To me, the bee season never seems to last very long. I’m already thinking about winter holidays and it’s still August. Perhaps this has something to do with all the rain we have had in my area over the last few weeks. As a well padded walrus I have plenty of insulation about me but recently I have been considering lighting a fire in the evenings. Mrs Walrus and I like to huddle near the wood burner on winter evenings and watch hours of American TV series on Netflix or Amazon.
In some places the beekeeping season really is short. In Scandinavia, Canada and the northern states of USA they get actual snow – the kind which falls in Autumn and stays there until Spring. Beekeepers there really have to pack everything into a short time window; it is so important to have strong colonies in March/April, ready to build up fast. The ability of a colony of bees to get through winter is extremely important, not just in the icy North. So as I approach the rear end of my season I have some tasks to perform which will hopefully ensure that I still have bees next year.
Bees are wild animals which have been around for 50 million years or so. They know a thing or two about survival. Having started out in the warm dry climate in parts of Africa/Asia they have spread across the globe and become both commonplace and economically important. They bring pleasure to millions, being a key part of the orchestra that plays the sound of summer, and their enthusiastic visits to flowers provides pollination services so that we can enjoy fruits and vegetables, not to mention a generous scoop of honey on our morning porridge. All should be rosy in the garden.
Unfortunately, a type of parasitic mite named varroa destructor has plagued honeybees in recent times (since 1992 in the UK) and has spread pretty well everywhere except Australia. In the opinion of most beekeepers of long standing the varroa mite is the biggest threat to honeybees, although the disappearance of wild flower meadows and suitable forage comes a close second. Because varroa mites evolved on a different type of bee, the honeybee cannot easily defend itself against it, and colonies left alone for even a year will often dwindle and die, such is the potency of this new foe. In human terms this is like a flu pandemic, where the virus hops from one species such as birds or pigs, to another. The Spanish flu pandemic of 1918 killed over 50 million people.
Enter the beekeeper. Our role is to help our bees deal with many hardships, varroa mites in particular, and to set the colonies up in Autumn so that they come through winter fit and strong. We need to educate ourselves so that we can spot and deal with the many pests and diseases that may befall our bees. An excellent source of help can be found at Beebase .

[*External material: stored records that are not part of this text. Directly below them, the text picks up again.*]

(** C3.  The claim asks that [getConnection] hand out a connection in every
    state.  A manager constructed with the reference address
    [localhost:8899] has no healthy and no configured endpoint, so
    [getConnection] reaches its third tier, where the constructor of
    [Connection] throws for this address: the call throws a [TypeError]
    and returns nothing. *)
Lemma getConnection_throws_for_rejected_reference :
  healthy_of mainnet (constructor overrides_no_scheme) = [] /\
  all_of mainnet (constructor overrides_no_scheme) = [] /\
  fst (getConnection env_live None (constructor overrides_no_scheme))
    = Throw (TypeError "Endpoint URL must start with `http:` or `https:`.").
Proof. vm_compute. repeat split; reflexivity. Qed.

(** C3, as amended.  [getConnection] follows the three tiers: it returns a
    member of the healthy list when that list is not empty; otherwise a
    member of the configured endpoints when there are any (never "none",
    also when every configured endpoint is unhealthy); otherwise it calls
    the constructor for a new connection to the reference endpoint, and
    returns that connection, which is not added to the pools, when the
    constructor accepts the reference address, and throws the
    constructor's [TypeError] when it does not. *)
Theorem getConnection_three_tiers (env : Env) (network : option string)
    (w : World) :
  random_contract env ->
  exists (r : Res (option Connection)) (w' : World),
    getConnection env network w = (r, w') /\
    same_pools w w' /\
    (healthy_of (default (defaultNetwork (config w)) network) w <> [] ->
       exists c : Connection,
         r = Ok (Some c) /\
         c ∈ healthy_of (default (defaultNetwork (config w)) network) w) /\
    (healthy_of (default (defaultNetwork (config w)) network) w = [] ->
     all_of (default (defaultNetwork (config w)) network) w <> [] ->
       exists c : Connection,
         r = Ok (Some c) /\
         c ∈ all_of (default (defaultNetwork (config w)) network) w) /\
    (healthy_of (default (defaultNetwork (config w)) network) w = [] ->
     all_of (default (defaultNetwork (config w)) network) w = [] ->
       (accepts env (officialRpcEndpoint (config w)) = true ->
          r = Ok (Some (mkConnection (officialRpcEndpoint (config w)) None
                                     (objects w))) /\
          objects w' = S (objects w)) /\
       (accepts env (officialRpcEndpoint (config w)) = false ->
          r = Throw (TypeError
                       (rejection env (officialRpcEndpoint (config w)))) /\
          objects w' = objects w)).
Proof.
  intros Hrandom.
  destruct (selectable_or_not env (default (defaultNetwork (config w)) network) w)
    as [Hsel | (Hh & Ha & Hacc)].
  - destruct (getConnection_run env network w Hrandom Hsel)
      as (c & w' & Hrun & Hp & _ & _ & _ & H1 & H2 & H3).
    exists (Ok (Some c)), w'. split; [exact Hrun|]. split; [exact Hp|].
    split; [intros Hne; exists c; split; [reflexivity | apply H1, Hne]|].
    split.
    { intros He Hne. exists c. split; [reflexivity | apply H2; assumption]. }
    intros He Hae. destruct (H3 He Hae) as [-> Ho]. split.
    + intros _. split; [reflexivity | exact Ho].
    + intros Hacc. destruct Hsel as [Hsel | [Hsel | Hsel]]; congruence.
  - destruct (getConnection_tier3 env network w Hh Ha)
      as (w' & Hrun & Hp & _ & _ & _ & Ho).
    rewrite Hacc in Hrun, Ho.
    eexists _, w'. split; [exact Hrun|]. split; [exact Hp|].
    split; [intros Hne; contradiction|].
    split; [intros _ Hne; contradiction|].
    intros _ _. split; [congruence|]. intros _. split; [reflexivity | exact Ho].
Qed.

Lemma getConnection_three_tiers_witness :
  (exists c : Connection,
     fst (getConnection env_live None world_two_healthy) = Ok (Some c) /\
     c ∈ healthy_of mainnet world_two_healthy) /\
  (exists c : Connection,
     fst (getConnection env_live None world_none_healthy) = Ok (Some c) /\
     c ∈ all_of mainnet world_none_healthy) /\
  fst (getConnection env_live None (constructor no_overrides))
    = Ok (Some (mkConnection official None 0)) /\
  fst (getConnection env_live None (constructor overrides_no_scheme))
    = Throw (TypeError "Endpoint URL must start with `http:` or `https:`.").
Proof.
  split; [|split; [|split]].
  - destruct (getConnection_three_tiers env_live None world_two_healthy
                env_live_random_contract)
      as (r & w' & Hrun & _ & H1 & _).
    destruct H1 as (c & Hr & Hin); [vm_compute; discriminate|].
    exists c. rewrite Hrun. split; [exact Hr | exact Hin].
  - destruct (getConnection_three_tiers env_live None world_none_healthy
                env_live_random_contract)
      as (r & w' & Hrun & _ & _ & H2 & _).
    destruct H2 as (c & Hr & Hin); [reflexivity | vm_compute; discriminate|].
    exists c. rewrite Hrun. split; [exact Hr | exact Hin].
  - destruct (getConnection_three_tiers env_live None (constructor no_overrides)
                env_live_random_contract)
      as (r & w' & Hrun & _ & _ & _ & H3).
    destruct H3 as [H3 _]; [reflexivity | reflexivity |].
    destruct H3 as [Hr _]; [reflexivity|].
    rewrite Hrun. exact Hr.
  - destruct (getConnection_three_tiers env_live None
                (constructor overrides_no_scheme) env_live_random_contract)
      as (r & w' & Hrun & _ & _ & _ & H3).
    destruct H3 as [_ H3]; [reflexivity | reflexivity |].
    destruct H3 as [Hr _]; [reflexivity|].
    rewrite Hrun. exact Hr.
Defined.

My reward for keeping my bees healthy is hopefully plenty of honey. After taking the honey I need to treat for varroa mites and check for other diseases (and take whatever action is necessary if I find anything). They should have time to collect nectar and store it for winter, but if the hives need it they will be fed sugar syrup in September. Later I will put mouse guards on the entrances because although I am happy for mice to roam the earth I would prefer them not to set up house in my bee hives. Mice, like me, prefer to spend winter in a warm cosy place, and instead of a woodburner they will happily make do with heat from a cluster of bees and a few combs to munch on. I will put some polystyrene insulation above the top of the hive, under the roof, to prevent condensation dripping down when it gets colder outside. Any colonies that are too weak to get through winter will be combined with stronger colonies.
So there are still things to do before this season is over. I haven’t had as much honey as I was hoping for, but now that I have new queens in my hives, from really top quality breeding stock, the future is bright. As a beekeeper, you have to be both an optimist and a pragmatist. The more pragmatic you are, the more optimistic you are entitled to be.